Only if the prosecution is able to demonstrate that deaths were inflicted without the justification of resistance or is able to show proof of the death of the demonstrably innocent or death through outright cruelty will Saddam lack the defense of duty of head of state.


In 1945, the Allies, confronted by the difficulty of trying Hitler, were forced in effect to make up a whole new body of law in order to prepare the Nuremberg Indictment. It was a great relief to them when news of his suicide came, since they were thereby saved from the difficulty of trying a legitimate head of state. It is probable that Hitler could have been condemned on ordinary criminal charges, but such was not the object of the Allies at the end of the agony of World War II. Ordinary criminal charges do not suit the situation in Iraq either.


Whatever legal quibbles are raised about the legality of this trial, and they will be many and loud, Saddam is unarguably a criminal. He achieved power by force and deceit. He maintained it by the same methods and he used the power he achieved to wage two wars of aggression against his neighbors – the war against Iran to realign the joint frontier by force and the 1990 invasion and annexation of Kuwait.


Both wars resulted in many deaths, particularly the Iran war, in which hundreds of thousands of young Iranians were killed.

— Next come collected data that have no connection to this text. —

Lemma run_rejected_iff steps :
  forall ctx e,
    run_rejected (run_steps steps ctx) = Some e <->
    exists k en,
      nth_error (run_log (run_steps steps ctx)) k = Some en /\ en_status en = Failed e.
Proof.
  induction steps as [| s rest IH]; intros ctx e.
  - simpl. split; [discriminate | intros (k & en & H & _); destruct k; discriminate H].
  - head_cases s ctx.
    + change (run_rejected (logged ?en ?r)) with (run_rejected r). rewrite IH. split.
      * intros (k & en & Hk & Hs). now exists (S k), en.
      * intros ([| k] & en & Hk & Hs); simpl in Hk.
        -- injection Hk as <-. simpl in Hs. exfalso. exact (status_of_not_failed _ _ Hs).
        -- now exists k, en.
    + simpl. split.
      * intros H. injection H as <-. eexists 0, _. split; reflexivity.
      * intros ([| k] & en & Hk & Hs); simpl in Hk.
        -- injection Hk as <-. simpl in Hs. now injection Hs as <-.
        -- destruct k; discriminate Hk.
    + change (run_rejected (logged ?en ?r)) with (run_rejected r). rewrite IH. split.
      * intros (k & en & Hk & Hs). now exists (S k), en.
      * intros ([| k] & en & Hk & Hs); simpl in Hk.
        -- injection Hk as <-. discriminate Hs.
        -- now exists k, en.
Qed.

Lemma run_resolved_length steps :
  forall ctx,
    run_rejected (run_steps steps ctx) = None ->
    length (run_log (run_steps steps ctx)) = length steps.
Proof.
  induction steps as [| s rest IH]; intros ctx.
  - reflexivity.
  - head_cases s ctx; simpl; intros H; try discriminate H; f_equal; apply IH; exact H.
Qed.

Lemma last_cons_default {A : Type} (l : list A) (x d : A) :
  last (x :: l) d = last l x.
Proof.
  revert x d. induction l as [| y l IH]; intros x d; [reflexivity |].
  change (last (x :: y :: l) d) with (last (y :: l) d).
  now rewrite (IH y d), (IH y x).
Qed.

Lemma run_ctx_is_last_after steps :
  forall ctx,
    run_ctx (run_steps steps ctx) = last (map en_after (run_log (run_steps steps ctx))) ctx.
Proof.
  induction steps as [| s rest IH]; intros ctx.
  - reflexivity.
  - head_cases s ctx.
    + change (run_ctx (logged ?en ?r)) with (run_ctx r).
      change (run_log (logged ?en ?r)) with (en :: run_log r).
      rewrite map_cons, last_cons_default. apply IH.
    + reflexivity.
    + change (run_ctx (logged ?en ?r)) with (run_ctx r).
      change (run_log (logged ?en ?r)) with (en :: run_log r).
      rewrite map_cons, last_cons_default. apply IH.
Qed.

Lemma run_makes_progress steps ctx : makes_progress steps ctx.
Proof.
  unfold makes_progress. cbv zeta. split; [| split; [| split; [| split]]].
  - intros Hne. destruct steps as [| s rest]; [now elim Hne |].
    destruct (run_log_head s rest ctx) as (en & H & _). now exists en.
  - intros k en s' Hk Hnf Hs'.
    destruct (run_log_continues steps ctx k en s' Hk Hnf Hs') as (en' & H & _).
    now exists en'.
  - apply run_rejected_iff.
  - apply run_resolved_length.
  - apply run_ctx_is_last_after.
Qed.

Lemma run_well_behaved steps :
  Forall (fun s => skip_clean (task s)) steps ->
  well_behaved steps.
Proof.
  intros H ctx. split; [| split; [| split]].
  - split; [| split].
    + apply run_log_entry.
    + apply run_log_first.
    + apply run_log_next.
  - apply run_stops_at_first_throw.
  - apply run_skips_keep_context, H.
  - apply run_makes_progress.
Qed.

End Facts.

End RunnerFacts.

(** ** [Array.prototype.find] *)

Module FindFacts.

Section Find.
Context {A : Type} (f : A -> bool).

Lemma find_first (before : list A) l after :
  f l = true ->
  (forall x, In x before -> f x = false) ->
  find f (before ++ l :: after) = Some l.
Proof.
  intros Hl. induction before as [| b before IH]; intros Hb; simpl.
  - now rewrite Hl.
  - rewrite (Hb b (or_introl eq_refl)). apply IH.
    intros x Hx. apply Hb. now right.
Qed.

Lemma find_nothing (l : list A) :
  (forall x, In x l -> f x = false) -> find f l = None.
Proof.
  induction l as [| a l IH]; intros H; simpl.
  - reflexivity.
  - rewrite (H a (or_introl eq_refl)). apply IH.
    intros x Hx. apply H. now right.
Qed.

Lemma find_something (l : list A) x :
  In x l -> f x = true -> exists y, find f l = Some y /\ In y l /\ f y = true.
Proof.
  intros Hin Hx. destruct (find f l) as [y |] eqn:E.
  - exists y. split; [reflexivity |]. now apply find_some in E.
  - rewrite (find_none _ _ E _ Hin) in Hx. discriminate Hx.
Qed.

End Find.

End FindFacts.

(** ** The steps of the two commands *)

Module StepFacts.
Import Listr Pipeline RunnerFacts.

(** Unfolds the plumbing of a step body. *)
Ltac unfold_task :=
  unfold bind, ret, throw, await, get_ctx, modify_ctx, skip, set_output, emit, start in *;
  simpl in *.

(** Closes a goal about a step that ran to a given final state. *)
Ltac settle :=
  simpl in *;
  repeat match goal with
         | H : (_, _) = (_, _) |- _ => inversion H; clear H; subst
         end;
  simpl in *; try congruence; try discriminate; auto.

Section InstallSteps.
Variable env : Install.Env.
Variable dao : string.

(** Every create-permission call is made, in the order of the list,
    and none of them touches the context or the task handle. *)
Lemma promise_all_create_permission permissions :
  forall st : TaskState Install.Ctx Install.Effect,
    snd (Install.promise_all (map (Install.create_permission env dao) permissions) st) =
    mkTaskState (ts_ctx st) (ts_skipped st) (ts_output st)
      (ts_effects st ++
       map (fun params =>
              Install.ExecTask dao (Install.getACLTransactionPath "createPermission" params))
           permissions).
Proof.
  induction permissions as [| p ps IH]; intros st.
  - simpl. rewrite app_nil_r. destruct st; reflexivity.
  - simpl.
    destruct (Install.execTask env dao _) as [rc | e].
    + match goal with
      | |- context [Install.promise_all ?l ?s] =>
          specialize (IH s); destruct (Install.promise_all l s) as [[r | e'] st2]
      end; simpl in *; subst; simpl; rewrite <- app_assoc; reflexivity.
    + simpl. rewrite IH. simpl. rewrite <- app_assoc. reflexivity.
Qed.

Lemma getRepoTask_skip_clean apmRepo version :
  skip_clean (Install.getRepoTask_task env apmRepo version).
Proof.
  intros ctx u st msg H Hs. unfold Install.getRepoTask_task in H. unfold_task.
  destruct (Install.getRepo env apmRepo version); settle.
Qed.

Lemma checking_installed_version_skip_clean apmRepo :
  skip_clean (Install.checking_installed_version env dao apmRepo).
Proof.
  intros ctx u st msg H Hs. unfold Install.checking_installed_version in H. unfold_task.
  destruct (Install.APP_BASES_NAMESPACE env dao) as [ns | e]; settle.
  destruct (Install.repo ctx) as [r |]; settle.
  destruct (Install.getApp env dao ns _) as [currentBase | e]; settle.
  destruct (currentBase =? Install.ZERO_ADDRESS env); settle.
  destruct (Install.addressesEqual currentBase _); settle.
Qed.

Lemma deploying_app_instance_skip_clean a :
  skip_clean (Install.deploying_app_instance env dao a).
Proof.
  intros ctx u st msg H Hs.
  unfold Install.deploying_app_instance, Install.execHandler_task in H. unfold_task.
  destruct (Install.repo ctx) as [r |]; settle.
  destruct (Install.encodeInitPayload env _ _ _) as [initPayload | e]; settle.
  destruct (initPayload =? "0x"); simpl in H;
    destruct (Install.execTask env dao _); settle.
Qed.

Lemma fetching_deployed_app_skip_clean :
  skip_clean (Install.fetching_deployed_app env dao).
Proof.
  intros ctx u st msg H Hs. unfold Install.fetching_deployed_app in H. unfold_task.
  destruct (find Install.is_NewAppProxy _) as [logABI |]; settle.
  destruct (Install.receipt ctx) as [rc |]; settle.
  destruct (find _ (Install.logs rc)); settle.
Qed.

Lemma getRepoTask_keeps_appAddress apmRepo version ctx o st :
  Install.getRepoTask_task env apmRepo version (start ctx) = (o, st) ->
  Install.appAddress (ts_ctx st) = Install.appAddress ctx.
Proof.
  unfold Install.getRepoTask_task. unfold_task.
  destruct (Install.getRepo env apmRepo version); intros H; inversion H; reflexivity.
Qed.

Lemma checking_installed_version_keeps_ctx apmRepo ctx o st :
  Install.checking_installed_version env dao apmRepo (start ctx) = (o, st) ->
  ts_ctx st = ctx.
Proof.
  unfold Install.checking_installed_version. unfold_task.
  destruct (Install.APP_BASES_NAMESPACE env dao) as [ns | e];
    [| intros H; inversion H; reflexivity].
  destruct (Install.repo ctx) as [r |]; [| intros H; inversion H; reflexivity].
  destruct (Install.getApp env dao ns _) as [currentBase | e];
    [| intros H; inversion H; reflexivity].
  destruct (currentBase =? Install.ZERO_ADDRESS env);
    [intros H; inversion H; reflexivity |].
  destruct (Install.addressesEqual currentBase _); simpl;
    intros H; inversion H; reflexivity.
Qed.

Lemma deploying_app_instance_keeps_appAddress a ctx o st :
  Install.deploying_app_instance env dao a (start ctx) = (o, st) ->
  Install.appAddress (ts_ctx st) = Install.appAddress ctx.
Proof.
  unfold Install.deploying_app_instance, Install.execHandler_task. unfold_task.
  destruct (Install.repo ctx) as [r |]; [| intros H; inversion H; reflexivity].
  destruct (Install.encodeInitPayload env _ _ _) as [initPayload | e];
    [| intros H; inversion H; reflexivity].
  destruct (initPayload =? "0x"); simpl;
    destruct (Install.execTask env dao _); intros H; inversion H; reflexivity.
Qed.

Lemma fetching_deployed_app_found ctx logABI rc deployLog :
  find Install.is_NewAppProxy (Install.kernelABI env) = Some logABI ->
  Install.receipt ctx = Some rc ->
  find (Install.is_deploy_log dao (Install.sha3 env (Install.logSignature logABI)))
       (Install.logs rc) = Some deployLog ->
  Install.fetching_deployed_app env dao (start ctx) =
  (Returned tt,
   start (Install.set_appAddress
            (Install.decodeLog env (Install.abi_inputs logABI)
                               (Install.data deployLog) "proxy") ctx)).
Proof.
  intros Habi Hrc Hfind. unfold Install.fetching_deployed_app.
  rewrite Habi. unfold_task. rewrite Hrc, Hfind. reflexivity.
Qed.

Lemma fetching_deployed_app_absent ctx logABI rc :
  find Install.is_NewAppProxy (Install.kernelABI env) = Some logABI ->
  Install.receipt ctx = Some rc ->
  find (Install.is_deploy_log dao (Install.sha3 env (Install.logSignature logABI)))
       (Install.logs rc) = None ->
  Install.fetching_deployed_app env dao (start ctx) =
  (Returned tt, mkTaskState ctx (Some "App wasn't deployed in transaction.") None []).
Proof.
  intros Habi Hrc Hfind. unfold Install.fetching_deployed_app.
  rewrite Habi. unfold_task. rewrite Hrc, Hfind. reflexivity.
Qed.

Lemma is_deploy_log_spec logTopic l :
  Install.is_deploy_log dao logTopic l = true <->
  exists t ts,
    Install.topics l = t :: ts /\ t = logTopic /\
    Install.addressesEqual dao (Install.address l) = true.
Proof.
  unfold Install.is_deploy_log. destruct (Install.topics l) as [| t ts].
  - split; [discriminate | intros (t & ts & H & _); discriminate H].
  - rewrite andb_true_iff, String.eqb_eq. split.
    + intros [-> H]. now exists logTopic, ts.
    + intros (t' & ts' & H & -> & Ha). injection H as -> _. now split.
Qed.

Lemma set_permissions_enabled_spec a ctx :
  Install.set_permissions_enabled a ctx = true <->
  Install.setPermissions a = Some "open" /\
  exists proxy, Install.appAddress ctx = Some proxy /\ proxy <> "".
Proof.
  unfold Install.set_permissions_enabled.
  destruct (Install.setPermissions a) as [s |].
  - rewrite andb_true_iff, String.eqb_eq.
    destruct (Install.appAddress ctx) as [proxy |]; simpl.
    + rewrite negb_true_iff, String.eqb_neq. split.
      * intros [-> H]. split; [reflexivity | now exists proxy].
      * intros [H (p & Hp & Hn)]. injection H as ->. injection Hp as ->. now split.
    + split.
      * intros [_ H]. discriminate H.
      * intros [_ (p & Hp & _)]. discriminate Hp.
  - split; [discriminate | intros [H _]; discriminate H].
Qed.

(** The three ways the check ends once the kernel has answered. *)
Lemma checking_installed_version_run apmRepo ctx r ns currentBase :
  Install.repo ctx = Some r ->
  Install.APP_BASES_NAMESPACE env dao = Returned ns ->
  Install.getApp env dao ns (Install.appId r) = Returned currentBase ->
  Install.checking_installed_version env dao apmRepo (start ctx) =
  if currentBase =? Install.ZERO_ADDRESS env then
    (Returned tt,
     mkTaskState ctx (Some ("Installing the first instance of " ++ apmRepo ++ " in DAO")%string)
                 None [])
  else if Install.addressesEqual currentBase (Install.contractAddress r) then
    (Returned tt, start ctx)
  else
    (Thrown (new_Error (Install.version_mismatch_message apmRepo currentBase)), start ctx).
Proof.
  intros Hr Hns Hbase. unfold Install.checking_installed_version. unfold_task.
  rewrite Hns, Hr, Hbase.
  destruct (currentBase =? Install.ZERO_ADDRESS env); [reflexivity |].
  destruct (Install.addressesEqual currentBase (Install.contractAddress r)); reflexivity.
Qed.

(** The decode step either leaves the context alone or completes. *)
Lemma fetching_deployed_app_cases ctx o st :
  Install.fetching_deployed_app env dao (start ctx) = (o, st) ->
  ts_ctx st = ctx \/ (o = Returned tt /\ ts_skipped st = None).
Proof.
  unfold Install.fetching_deployed_app. unfold_task.
  destruct (find Install.is_NewAppProxy _) as [logABI |];
    [| intros H; inversion H; auto].
  cbn.
  destruct (Install.receipt ctx) as [rc |]; [| intros H; inversion H; auto].
  destruct (find _ (Install.logs rc)); intros H; inversion H; auto.
Qed.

Both wars also led to the deaths of tens of thousands of Iraqis.


There has been no head of state like Saddam in the world since the death of Hitler, in his combination of tyranny of his own people, aggression against his neighbors, and defiance of international order.


In that respect, he is a second Hitler and deserves the fate the Allies of 1945 had prepared for the Nazi dictator but were cheated of carrying out by his taking his own life. Academic international lawyers have always had their doubts about the strict legality of the Nuremberg process. Fortunately, it has always been accepted in popular opinion – the judgment of the man in the street – that Hitler’s minions got what they deserved. The important thing now is to ensure that today’s street returns the same verdict on Saddam.